What to do » Among the entries below, find the lines with the word "isFinite" and copy them.

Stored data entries
···

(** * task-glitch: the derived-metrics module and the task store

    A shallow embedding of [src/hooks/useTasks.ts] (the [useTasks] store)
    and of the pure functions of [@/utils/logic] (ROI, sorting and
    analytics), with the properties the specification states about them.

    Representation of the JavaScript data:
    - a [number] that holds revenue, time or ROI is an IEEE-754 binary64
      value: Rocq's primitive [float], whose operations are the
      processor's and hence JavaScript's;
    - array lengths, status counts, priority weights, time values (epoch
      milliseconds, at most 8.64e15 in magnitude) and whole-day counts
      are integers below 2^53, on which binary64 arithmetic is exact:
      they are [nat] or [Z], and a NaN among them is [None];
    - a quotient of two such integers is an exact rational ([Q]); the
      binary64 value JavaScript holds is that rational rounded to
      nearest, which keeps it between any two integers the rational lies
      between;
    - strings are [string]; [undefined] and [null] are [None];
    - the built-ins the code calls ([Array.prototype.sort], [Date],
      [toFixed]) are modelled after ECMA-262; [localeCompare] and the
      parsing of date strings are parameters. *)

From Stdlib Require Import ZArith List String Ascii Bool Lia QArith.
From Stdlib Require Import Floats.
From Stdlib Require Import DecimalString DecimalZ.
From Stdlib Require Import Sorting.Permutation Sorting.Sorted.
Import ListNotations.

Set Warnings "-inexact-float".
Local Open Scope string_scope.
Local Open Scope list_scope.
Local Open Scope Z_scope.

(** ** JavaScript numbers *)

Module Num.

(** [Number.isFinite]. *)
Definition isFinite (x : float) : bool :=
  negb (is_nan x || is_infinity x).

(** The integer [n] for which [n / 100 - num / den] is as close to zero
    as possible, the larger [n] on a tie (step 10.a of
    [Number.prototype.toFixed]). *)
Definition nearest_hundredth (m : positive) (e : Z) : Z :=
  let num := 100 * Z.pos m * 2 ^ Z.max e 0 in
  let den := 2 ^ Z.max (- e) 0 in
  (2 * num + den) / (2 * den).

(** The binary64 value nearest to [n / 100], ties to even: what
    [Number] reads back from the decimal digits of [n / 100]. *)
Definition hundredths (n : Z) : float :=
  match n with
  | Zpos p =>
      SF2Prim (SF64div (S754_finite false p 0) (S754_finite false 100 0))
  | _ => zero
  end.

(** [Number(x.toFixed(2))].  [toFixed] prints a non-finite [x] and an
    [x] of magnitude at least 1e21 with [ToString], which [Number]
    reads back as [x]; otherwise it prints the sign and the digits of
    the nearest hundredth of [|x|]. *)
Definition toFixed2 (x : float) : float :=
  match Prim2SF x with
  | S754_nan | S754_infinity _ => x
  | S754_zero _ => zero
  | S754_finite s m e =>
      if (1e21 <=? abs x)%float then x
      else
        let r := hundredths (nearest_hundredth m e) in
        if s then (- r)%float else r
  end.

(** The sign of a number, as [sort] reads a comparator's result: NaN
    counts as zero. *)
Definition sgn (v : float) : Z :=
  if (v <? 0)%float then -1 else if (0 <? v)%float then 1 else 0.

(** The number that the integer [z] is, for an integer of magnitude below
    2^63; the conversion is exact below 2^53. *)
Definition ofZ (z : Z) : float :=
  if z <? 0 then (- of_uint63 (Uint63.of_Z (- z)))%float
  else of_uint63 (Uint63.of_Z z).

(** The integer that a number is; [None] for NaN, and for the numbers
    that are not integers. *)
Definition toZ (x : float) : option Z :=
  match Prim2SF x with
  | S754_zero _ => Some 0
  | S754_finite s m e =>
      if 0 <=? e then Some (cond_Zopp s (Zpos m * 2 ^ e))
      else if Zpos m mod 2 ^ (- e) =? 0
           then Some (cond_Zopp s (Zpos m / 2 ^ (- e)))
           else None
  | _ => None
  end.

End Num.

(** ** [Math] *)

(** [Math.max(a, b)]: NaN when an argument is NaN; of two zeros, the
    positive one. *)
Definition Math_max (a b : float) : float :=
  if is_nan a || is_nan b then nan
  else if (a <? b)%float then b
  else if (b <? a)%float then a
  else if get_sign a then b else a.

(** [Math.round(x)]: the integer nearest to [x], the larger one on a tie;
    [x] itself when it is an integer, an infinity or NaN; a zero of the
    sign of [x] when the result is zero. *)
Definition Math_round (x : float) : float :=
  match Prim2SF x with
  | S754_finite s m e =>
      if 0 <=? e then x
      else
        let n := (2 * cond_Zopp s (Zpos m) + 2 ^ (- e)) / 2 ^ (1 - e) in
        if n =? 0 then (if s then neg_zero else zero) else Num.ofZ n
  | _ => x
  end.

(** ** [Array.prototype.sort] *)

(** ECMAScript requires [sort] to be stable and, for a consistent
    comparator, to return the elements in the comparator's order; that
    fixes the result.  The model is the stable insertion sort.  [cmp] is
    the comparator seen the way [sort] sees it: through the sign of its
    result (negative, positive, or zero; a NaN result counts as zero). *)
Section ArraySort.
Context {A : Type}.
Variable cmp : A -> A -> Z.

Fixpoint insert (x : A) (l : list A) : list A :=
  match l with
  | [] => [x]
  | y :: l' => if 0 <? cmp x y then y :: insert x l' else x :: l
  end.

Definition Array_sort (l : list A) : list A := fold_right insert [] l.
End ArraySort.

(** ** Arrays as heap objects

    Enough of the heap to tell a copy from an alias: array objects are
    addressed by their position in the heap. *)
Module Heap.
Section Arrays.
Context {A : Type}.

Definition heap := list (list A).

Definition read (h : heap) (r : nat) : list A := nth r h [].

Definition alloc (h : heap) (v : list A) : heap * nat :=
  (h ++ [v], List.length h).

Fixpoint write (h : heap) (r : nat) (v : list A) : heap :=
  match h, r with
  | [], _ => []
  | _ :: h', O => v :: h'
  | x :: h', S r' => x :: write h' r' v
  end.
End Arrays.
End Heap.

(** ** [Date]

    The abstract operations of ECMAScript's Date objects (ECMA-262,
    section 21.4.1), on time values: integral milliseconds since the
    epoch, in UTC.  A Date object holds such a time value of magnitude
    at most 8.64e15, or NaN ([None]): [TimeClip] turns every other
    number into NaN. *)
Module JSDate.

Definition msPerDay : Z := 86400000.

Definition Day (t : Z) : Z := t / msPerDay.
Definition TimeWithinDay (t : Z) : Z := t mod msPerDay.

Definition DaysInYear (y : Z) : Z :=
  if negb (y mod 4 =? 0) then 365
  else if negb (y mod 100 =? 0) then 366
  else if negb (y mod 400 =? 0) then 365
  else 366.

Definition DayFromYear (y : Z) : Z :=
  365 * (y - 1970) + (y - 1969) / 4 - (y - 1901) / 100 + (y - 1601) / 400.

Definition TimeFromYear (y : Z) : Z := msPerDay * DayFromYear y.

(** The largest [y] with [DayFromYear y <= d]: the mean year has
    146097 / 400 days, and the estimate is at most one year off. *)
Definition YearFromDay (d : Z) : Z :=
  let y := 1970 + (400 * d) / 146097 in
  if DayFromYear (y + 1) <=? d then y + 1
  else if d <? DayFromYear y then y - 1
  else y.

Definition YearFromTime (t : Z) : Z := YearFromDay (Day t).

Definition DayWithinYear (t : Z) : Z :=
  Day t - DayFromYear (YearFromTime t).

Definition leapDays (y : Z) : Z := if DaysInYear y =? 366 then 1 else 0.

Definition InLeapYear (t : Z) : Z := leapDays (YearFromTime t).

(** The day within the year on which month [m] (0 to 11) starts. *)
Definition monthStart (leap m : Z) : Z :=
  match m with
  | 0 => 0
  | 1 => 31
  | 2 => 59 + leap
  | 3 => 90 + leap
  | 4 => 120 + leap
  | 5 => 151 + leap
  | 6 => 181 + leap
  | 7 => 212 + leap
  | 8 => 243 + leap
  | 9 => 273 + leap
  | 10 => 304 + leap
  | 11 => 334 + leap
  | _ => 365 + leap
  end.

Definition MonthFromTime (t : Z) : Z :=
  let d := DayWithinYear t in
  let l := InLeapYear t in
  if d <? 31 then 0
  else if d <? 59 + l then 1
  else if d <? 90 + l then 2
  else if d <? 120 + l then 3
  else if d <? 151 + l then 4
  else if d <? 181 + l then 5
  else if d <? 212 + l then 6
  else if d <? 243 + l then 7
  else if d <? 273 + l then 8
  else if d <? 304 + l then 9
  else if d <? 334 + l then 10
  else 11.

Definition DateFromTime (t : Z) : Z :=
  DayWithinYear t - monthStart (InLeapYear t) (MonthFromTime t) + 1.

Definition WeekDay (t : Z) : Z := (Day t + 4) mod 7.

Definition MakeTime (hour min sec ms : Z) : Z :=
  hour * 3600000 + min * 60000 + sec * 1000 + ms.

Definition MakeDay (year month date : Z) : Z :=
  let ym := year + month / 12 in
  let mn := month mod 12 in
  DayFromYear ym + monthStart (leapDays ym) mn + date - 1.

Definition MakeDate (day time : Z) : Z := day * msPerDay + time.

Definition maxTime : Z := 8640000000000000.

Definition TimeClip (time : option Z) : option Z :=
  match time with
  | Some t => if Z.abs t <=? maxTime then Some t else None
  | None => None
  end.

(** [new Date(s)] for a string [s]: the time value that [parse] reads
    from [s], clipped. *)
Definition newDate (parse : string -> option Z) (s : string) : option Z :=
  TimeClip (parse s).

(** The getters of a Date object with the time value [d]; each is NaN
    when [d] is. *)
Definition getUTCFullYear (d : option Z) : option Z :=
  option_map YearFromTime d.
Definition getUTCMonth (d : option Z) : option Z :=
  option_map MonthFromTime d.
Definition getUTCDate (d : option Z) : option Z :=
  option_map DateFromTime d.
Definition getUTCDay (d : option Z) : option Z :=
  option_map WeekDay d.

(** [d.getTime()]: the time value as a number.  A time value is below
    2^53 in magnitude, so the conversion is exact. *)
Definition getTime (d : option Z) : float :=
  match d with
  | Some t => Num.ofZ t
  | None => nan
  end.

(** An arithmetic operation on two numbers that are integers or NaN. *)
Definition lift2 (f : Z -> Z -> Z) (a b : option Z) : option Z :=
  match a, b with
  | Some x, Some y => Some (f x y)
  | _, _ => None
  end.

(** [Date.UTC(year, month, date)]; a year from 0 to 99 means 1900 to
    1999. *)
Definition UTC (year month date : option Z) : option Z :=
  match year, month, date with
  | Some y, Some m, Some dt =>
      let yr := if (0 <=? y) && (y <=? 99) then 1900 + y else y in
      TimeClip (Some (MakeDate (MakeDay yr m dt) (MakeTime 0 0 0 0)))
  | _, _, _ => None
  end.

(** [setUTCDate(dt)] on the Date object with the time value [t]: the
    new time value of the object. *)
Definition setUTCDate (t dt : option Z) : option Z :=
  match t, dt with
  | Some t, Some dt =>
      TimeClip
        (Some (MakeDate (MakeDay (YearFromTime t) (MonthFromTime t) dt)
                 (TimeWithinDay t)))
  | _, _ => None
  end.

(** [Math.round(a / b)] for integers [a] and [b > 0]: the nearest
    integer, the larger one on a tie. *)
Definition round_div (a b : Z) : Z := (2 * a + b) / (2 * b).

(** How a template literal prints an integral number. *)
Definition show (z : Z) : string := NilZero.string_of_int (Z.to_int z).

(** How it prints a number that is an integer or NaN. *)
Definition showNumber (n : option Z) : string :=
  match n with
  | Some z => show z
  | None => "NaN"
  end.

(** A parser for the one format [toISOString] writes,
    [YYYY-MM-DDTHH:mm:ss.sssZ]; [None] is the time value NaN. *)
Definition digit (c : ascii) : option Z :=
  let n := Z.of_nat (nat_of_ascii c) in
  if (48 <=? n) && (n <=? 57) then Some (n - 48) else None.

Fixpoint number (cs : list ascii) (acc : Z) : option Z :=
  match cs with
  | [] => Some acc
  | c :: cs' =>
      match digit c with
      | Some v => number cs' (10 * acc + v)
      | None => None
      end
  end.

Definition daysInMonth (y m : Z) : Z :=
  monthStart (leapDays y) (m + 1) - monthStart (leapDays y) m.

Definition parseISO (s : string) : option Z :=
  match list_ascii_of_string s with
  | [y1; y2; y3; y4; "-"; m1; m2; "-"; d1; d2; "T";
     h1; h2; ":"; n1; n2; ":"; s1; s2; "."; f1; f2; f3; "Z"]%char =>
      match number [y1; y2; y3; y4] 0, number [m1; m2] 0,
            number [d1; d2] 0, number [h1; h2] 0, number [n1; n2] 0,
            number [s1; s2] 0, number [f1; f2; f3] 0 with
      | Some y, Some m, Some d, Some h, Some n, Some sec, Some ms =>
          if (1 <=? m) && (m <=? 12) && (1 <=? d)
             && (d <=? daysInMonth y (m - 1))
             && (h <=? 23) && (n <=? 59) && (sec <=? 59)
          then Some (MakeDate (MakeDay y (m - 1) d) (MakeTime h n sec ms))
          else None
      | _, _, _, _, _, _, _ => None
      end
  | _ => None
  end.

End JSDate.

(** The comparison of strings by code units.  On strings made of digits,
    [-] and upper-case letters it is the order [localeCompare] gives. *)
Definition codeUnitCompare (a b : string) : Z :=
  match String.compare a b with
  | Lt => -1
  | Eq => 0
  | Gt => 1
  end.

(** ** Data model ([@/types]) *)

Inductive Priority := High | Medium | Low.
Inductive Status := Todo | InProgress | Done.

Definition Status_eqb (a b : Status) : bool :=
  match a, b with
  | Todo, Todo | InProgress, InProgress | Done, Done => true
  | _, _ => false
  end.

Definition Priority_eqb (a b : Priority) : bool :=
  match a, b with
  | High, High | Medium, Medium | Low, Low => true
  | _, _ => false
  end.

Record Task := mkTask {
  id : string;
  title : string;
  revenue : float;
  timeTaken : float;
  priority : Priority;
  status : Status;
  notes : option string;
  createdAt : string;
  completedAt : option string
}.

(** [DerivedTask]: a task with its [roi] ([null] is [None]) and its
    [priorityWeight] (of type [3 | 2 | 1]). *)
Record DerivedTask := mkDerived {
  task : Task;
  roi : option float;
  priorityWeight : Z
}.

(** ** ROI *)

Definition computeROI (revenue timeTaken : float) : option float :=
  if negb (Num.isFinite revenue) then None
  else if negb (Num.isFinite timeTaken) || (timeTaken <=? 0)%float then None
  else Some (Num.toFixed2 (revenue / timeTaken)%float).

···

Reply to the exercise »
(** [Number.isFinite]. *)
Definition isFinite (x : float) : bool :=
  if negb (Num.isFinite revenue) then None
  else if negb (Num.isFinite timeTaken) || (timeTaken <=? 0)%float then None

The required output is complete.